Dataset entries

(* ===== verification/Wiring.v ===== *)
(** * Starting the agent ([cmd/netcap/main.go])

    What [main] makes of the configuration: the configuration of each stage,
    the channels between them and the parser registry, and its path from the
    configuration file to the running pipeline, failures included. *)

From S2P Require Import Prelude.
From S2P Require Import GoStrings.
From S2P Require Import Event.
From S2P Require Import Http.
From S2P Require Import Registry.
From S2P Require Import Parsers.
From S2P Require Import Decode.
From S2P Require Import Output.
From S2P Require Import Config.
From S2P Require Import Capture.
From S2P Require Import Sockets.

Module Wiring.
Section Wiring.
Context `{Unicode} `{Kernel}.
Variable quoted : bytes -> bytes.

(** ** The stages' configurations *)

Definition capture_config (c : Config.Config) : Capture.Config :=
  {| Capture.Interface := Config.Interface (Config.Capture c);
     Capture.NumQueues := Config.NumQueues (Config.Capture c);
     Capture.BufferSizeMB := Z.quot (Config.BufferSize (Config.Capture c)) (1024 * 1024);
     Capture.SnapLength := Config.SnapLength (Config.Capture c);
     Capture.BPFFilter := Config.BPFFilter (Config.Capture c);
     Capture.FanoutType := Config.Type_ (Config.Fanout (Config.Capture c));
     Capture.FanoutGroupID := Config.GroupID (Config.Fanout (Config.Capture c));
     Capture.OutputBuffer := Config.ChannelBuffer (Config.Decode c) |}.

Definition decoder_config (c : Config.Config) : Decode.DecoderConfig :=
  {| Decode.Workers := Config.Workers (Config.Decode c);
     Decode.ChannelBuffer := Config.ChannelBuffer (Config.Decode c) |}.

Definition reassembly_config (c : Config.Config) : Reassembler.ReassemblyConfig :=
  let r := Config.Reassembly c in
  {| Reassembler.MaxBufferedPagesPerConn := Config.MaxBufferedPagesPerConn r;
     Reassembler.MaxBufferedPagesTotal := Config.MaxBufferedPagesTotal r;
     Reassembler.ConnectionTimeout := Config.ConnectionTimeout r;
     Reassembler.MaxConnectionAge := Config.MaxConnectionAge r;
     Reassembler.FlushInterval := Config.FlushInterval r;
     Reassembler.ChannelBuffer := Config.ChannelBuffer (Config.Decode c) |}.

Definition kafka_config (c : Config.Config) : Output.KafkaConfig :=
  let k := Config.Kafka c in
  {| Output.Brokers := Config.Brokers k; Output.Topic := Config.Topic k;
     Output.BatchSize := Config.BatchSize k; Output.BatchTimeout := Config.BatchTimeout k;
     Output.Compression := Config.Compression k; Output.RequiredAcks := Config.RequiredAcks k;
     Output.NumWorkers := Config.NumWorkers k; Output.MaxMessageBytes := Config.MaxMessageBytes k |}.

(** ** The agent *)

(** [metrics.Server]: its address and the path it serves. *)
Record Server := { Addr : bytes; Path : bytes }.

(** [http.ServeMux] panics on a pattern that it does not accept. *)
Variable pattern_ok : bytes -> bool.

Definition NewServer (listen path : bytes) : outcome Server :=
  if pattern_ok path then Ret {| Addr := listen; Path := path |} else Panic InvalidPattern.

(** [Start]; [net_Listen] is the error of listening on an address, if any. *)
Definition Server_Start (net_Listen : bytes -> option bytes) (s : Server) : option bytes :=
  net_Listen (Addr s).

(** [Stop] gives the server of the library five seconds, whatever the context. *)
Definition Server_Stop (srv_Shutdown : Z -> option bytes) (_ : Server) : option bytes :=
  srv_Shutdown (5 * 1000000000).

(** The stages, with what their constructors keep of the configuration, and
    the channels [main] makes itself. *)
Record agent := {
  capturer : Sockets.AFPacketCapturer;
  decoder : Decode.DecoderConfig;
  tcpCh : channel Decode.DecodedPacket;
  udpCh : channel Decode.DecodedPacket;
  reassembler : Reassembler.ReassemblyConfig;
  producer : Output.Producer;
  registry : Registry.Registry parser;
  metrics : option Server;
}.

(** From the decoder to the pipeline, once the capture has started. *)
Definition build (c : Config.Config) (a : Sockets.AFPacketCapturer) : outcome agent :=
  tcp ← make_chan (Config.ChannelBuffer (Config.Decode c));
  udp ← make_chan (Config.ChannelBuffer (Config.Decode c));
  p ← Output.NewProducer (kafka_config c) (Config.ChannelBuffer (Config.Decode c));
  m ← (if Config.MetricsEnabled (Config.Metrics c)
       then s ← NewServer (Config.Listen (Config.Metrics c)) (Config.Path (Config.Metrics c)); Ret (Some s)
       else Ret None);
  Ret {| capturer := a; decoder := Decode.New (decoder_config c); tcpCh := tcp; udpCh := udp;
         reassembler := Reassembler.New (reassembly_config c); producer := p;
         registry := buildRegistry (Config.MaxBodyCapture (Config.HTTP (Config.Protocols c)))
                       (Config.MaxQueryLength (Config.DB (Config.Protocols c)));
         metrics := m |}.

(** [main] ends with [os.Exit(1)], or it gets to [p.Run]. *)
Inductive started := Exited (err : bytes) | Running (a : agent).

(** [main] up to [p.Run]; [read] is what viper reads into the defaults. *)
Definition startup (read : Config.Config -> result Config.Config) (k : kernel) : outcome (started * kernel) :=
  match Config.Load read with
  | ErrR e => Ret (Exited e, k)
  | OkR c =>
      '(e, a, k) ← Sockets.Start quoted (Sockets.New (capture_config c)) k;
      match e with
      | Some e => Ret (Exited e, k)
      | None => ag ← build c a; Ret (Running ag, k)
      end
  end.

(** ** What startup guarantees *)

Context `{!LawfulKernel}.

(** The agent runs as configured: one socket and one capture loop per queue,
    at least one decode worker and one Kafka worker, channels of the configured
    capacity, and the registry of all parsers. *)
Definition runs (c : Config.Config) (before : gset Z) (ag : agent) (k : kernel) : Prop :=
  let n := Config.ChannelBuffer (Config.Decode c) in
  Sockets.owns before (capturer ag) k /\ Sockets.loops_on (capturer ag) /\
  len (Sockets.fds (capturer ag)) = Z.max 1 (Config.NumQueues (Config.Capture c)) /\
  Decode.Workers (decoder ag) = Config.Workers (Config.Decode c) /\ 0 < Decode.ChannelBuffer (decoder ag) /\
  0 < Reassembler.ChannelBuffer (reassembler ag) /\
  chan_cap (tcpCh ag) = n /\ chan_cap (udpCh ag) = n /\ chan_cap (Output.input (producer ag)) = n /\
  0 < len (Output.writers (producer ag)) /\ Registry.indexed (registry ag).

Lemma NumQueues_max c : Capture.NumQueues (Capture.defaults c) = Z.max 1 (Capture.NumQueues c).
Proof. cbn. destruct (Capture.NumQueues c <=? 0) eqn:E; lia. Qed.

(** The metrics server, if there is one, gets a pattern the mux accepts. *)
Definition metrics_ok (c : Config.Config) : bool :=
  negb (Config.MetricsEnabled (Config.Metrics c)) || pattern_ok (Config.Path (Config.Metrics c)).

Lemma build_runs c before a k :
  Config.valid c -> 0 <= Config.ChannelBuffer (Config.Decode c) -> metrics_ok c = true ->
  Sockets.owns before a k -> Sockets.loops_on a ->
  len (Sockets.fds a) = Capture.NumQueues (Capture.defaults (capture_config c)) ->
  exists ag, build c a = Ret ag /\ runs c before ag k.
Proof.
  intros Hv Hn Hm Ho Hl Hf. unfold build, NewServer.
  destruct (Output.producer_lifecycle (kafka_config c) (Config.ChannelBuffer (Config.Decode c)) (fun _ => None) Hn)
    as (p & _ & _ & Hp & _ & Hw & _ & Hcap & _).
  rewrite Hp. unfold make_chan. replace (_ <? 0) with false by lia. cbn [mbind outcome_bind].
  assert (Hsrv : exists m, (if Config.MetricsEnabled (Config.Metrics c)
       then s ← (if pattern_ok (Config.Path (Config.Metrics c))
                 then Ret {| Addr := Config.Listen (Config.Metrics c); Path := Config.Path (Config.Metrics c) |}
                 else Panic InvalidPattern); Ret (Some s)
       else Ret None) = Ret m).
  { unfold metrics_ok in Hm. destruct (Config.MetricsEnabled _); [|by eexists]. cbn in Hm. rewrite Hm. by eexists. }
  destruct Hsrv as [m ->]. cbn [mbind outcome_bind].
  eexists. split; [done|]. unfold runs. cbv zeta. cbn [capturer decoder tcpCh udpCh reassembler producer registry chan_cap].
  split; [done|]. split; [done|]. split; [by rewrite Hf, NumQueues_max|].
  destruct Hv as (_ & _ & Hwk & _).
  split; [cbn; by replace (_ <=? 0) with false by lia|].
  split; [cbn; destruct (_ <=? 0) eqn:E; lia|].
  split; [cbn; destruct (_ <=? 0) eqn:E; lia|].
  split; [done|]. split; [done|]. split; [done|]. split; [|apply buildRegistry_indexed].
  unfold Output.NewProducer, make_chan in Hp. replace (_ <? 0) with false in Hp by lia. injection Hp as <-.
  rewrite Hw. apply Output.producer_config.
Qed.

(** From the configuration file to the pipeline. [main] either exits with
    an error, and then every socket it opened is closed again; or runs exactly
    as a valid configuration says; or panics, and then the configuration it
    loaded is valid but has one of two settings that nothing checks: a negative
    [decode.channel_buffer], or a metrics path that is no pattern. *)
Theorem main_startup read k :
  match startup read k with
  | Ret (Exited _, k') => open_fds k' = open_fds k
  | Ret (Running ag, k') => exists c, Config.Load read = OkR c /\ runs c (open_fds k) ag k'
  | Panic p => exists c, Config.Load read = OkR c /\
      ((p = MakeChanSize /\ Config.ChannelBuffer (Config.Decode c) < 0) \/
       (p = InvalidPattern /\ metrics_ok c = false))
  | NoFuel => False
  end.
Proof.
  unfold startup. destruct (Config.Load read) as [c|e] eqn:El; [|done].
  destruct (proj1 (Config.Load_valid read c) El) as [_ Hvalid].
  destruct (Sockets.Start_returns quoted (capture_config c) k) as (e & a & k' & -> & Hs).
  cbn [mbind outcome_bind]. destruct e as [e|]; [apply Hs|]. destruct Hs as (Ho & Hl & Hf & _).
  destruct (decide (0 <= Config.ChannelBuffer (Config.Decode c))) as [Hn|Hn].
  2: { unfold build, make_chan. replace (_ <? 0) with true by lia. cbn [mbind outcome_bind].
       exists c. split; [done|]. left. split; [done|lia]. }
  destruct (metrics_ok c) eqn:Hm.
  - destruct (build_runs c (open_fds k) a k' Hvalid Hn Hm Ho Hl Hf) as (ag & -> & Hr). by exists c.
  - unfold build, Output.NewProducer, make_chan, NewServer. replace (_ <? 0) with false by lia.
    cbn [mbind outcome_bind]. unfold metrics_ok in Hm. apply orb_false_iff in Hm as [Hm1 Hm2].
    apply negb_false_iff in Hm1. rewrite Hm1, Hm2. cbn [mbind outcome_bind]. exists c. split; [done|].
    right. split; [done|]. unfold metrics_ok. by rewrite Hm1, Hm2.
Qed.

(** ** Settings without effect *)

(** A configuration with other values for the settings that nothing reads. *)
Definition with_unused (c : Config.Config) (mode : bytes) (fanout : bool) (size : Z) (enabled : list bytes)
    (headers : bool) (tls : Config.TLSConfig) (log : Config.LoggingConfig) (rt : Config.RuntimeConfig)
    : Config.Config :=
  {| Config.Capture :=
       {| Config.Interface := Config.Interface (Config.Capture c); Config.Mode := mode;
          Config.NumQueues := Config.NumQueues (Config.Capture c);
          Config.BufferSize := Config.BufferSize (Config.Capture c);
          Config.SnapLength := Config.SnapLength (Config.Capture c);
          Config.BPFFilter := Config.BPFFilter (Config.Capture c);
          Config.Fanout := {| Config.Enabled := fanout; Config.GroupID := Config.GroupID (Config.Fanout (Config.Capture c));
                              Config.Type_ := Config.Type_ (Config.Fanout (Config.Capture c)); Config.Size := size |} |};
     Config.Decode := Config.Decode c; Config.Reassembly := Config.Reassembly c;
     Config.Protocols :=
       {| Config.EnabledProtocols := enabled;
          Config.HTTP := {| Config.MaxBodyCapture := Config.MaxBodyCapture (Config.HTTP (Config.Protocols c));
                            Config.CaptureHeaders := headers |};
          Config.TLS := tls; Config.DB := Config.DB (Config.Protocols c) |};
     Config.Kafka := Config.Kafka c; Config.Metrics := Config.Metrics c; Config.Logging := log; Config.Runtime := rt |}.

(** Settings without effect: the capture mode, whether fanout is enabled
    and its size, the list of enabled protocols, the capture of headers, and
    the TLS, logging and runtime sections change neither whether the agent
    starts nor anything it starts with. *)
Theorem main_unused_settings c mode fanout size enabled headers tls log rt k :
  startup (fun _ => OkR (with_unused c mode fanout size enabled headers tls log rt)) k
  = startup (fun _ => OkR c) k.
Proof.
  unfold startup, Config.Load. set (c' := with_unused _ _ _ _ _ _ _ _ _).
  assert (Hv : Config.Validate c' = Config.Validate c) by done. rewrite Hv.
  by destruct (Config.Validate c).
Qed.
End Wiring.

Lemma main_startup_witness :
  let ok := fun p => negb (bool_decide (p = [])) in
  match @startup ascii_unicode (Sockets.limited_kernel 8) id ok (fun d => OkR d) ∅ with
  | Ret (Exited _, k') => k' = ∅
  | Ret (Running ag, k') =>
      exists c, Config.Load (fun d => OkR d) = OkR c /\
        @runs ascii_unicode (Sockets.limited_kernel 8) c ∅ ag k'
  | Panic p => exists c, Config.Load (fun d => OkR d) = OkR c /\
      ((p = MakeChanSize /\ Config.ChannelBuffer (Config.Decode c) < 0) \/
       (p = InvalidPattern /\ metrics_ok ok c = false))
  | NoFuel => False
  end.
Proof.
  intros ok.
  exact (@main_startup ascii_unicode (Sockets.limited_kernel 8) id ok (Sockets.limited_lawful 8)
    (fun d => OkR d) ∅).
Defined.
End Wiring.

EXERCISE DESCRIPTION
Please return every line of the records that contains the word "BufferSize".

EXERCISE RESULT
     Capture.BufferSizeMB := Z.quot (Config.BufferSize (Config.Capture c)) (1024 * 1024);
          Config.BufferSize := Config.BufferSize (Config.Capture c);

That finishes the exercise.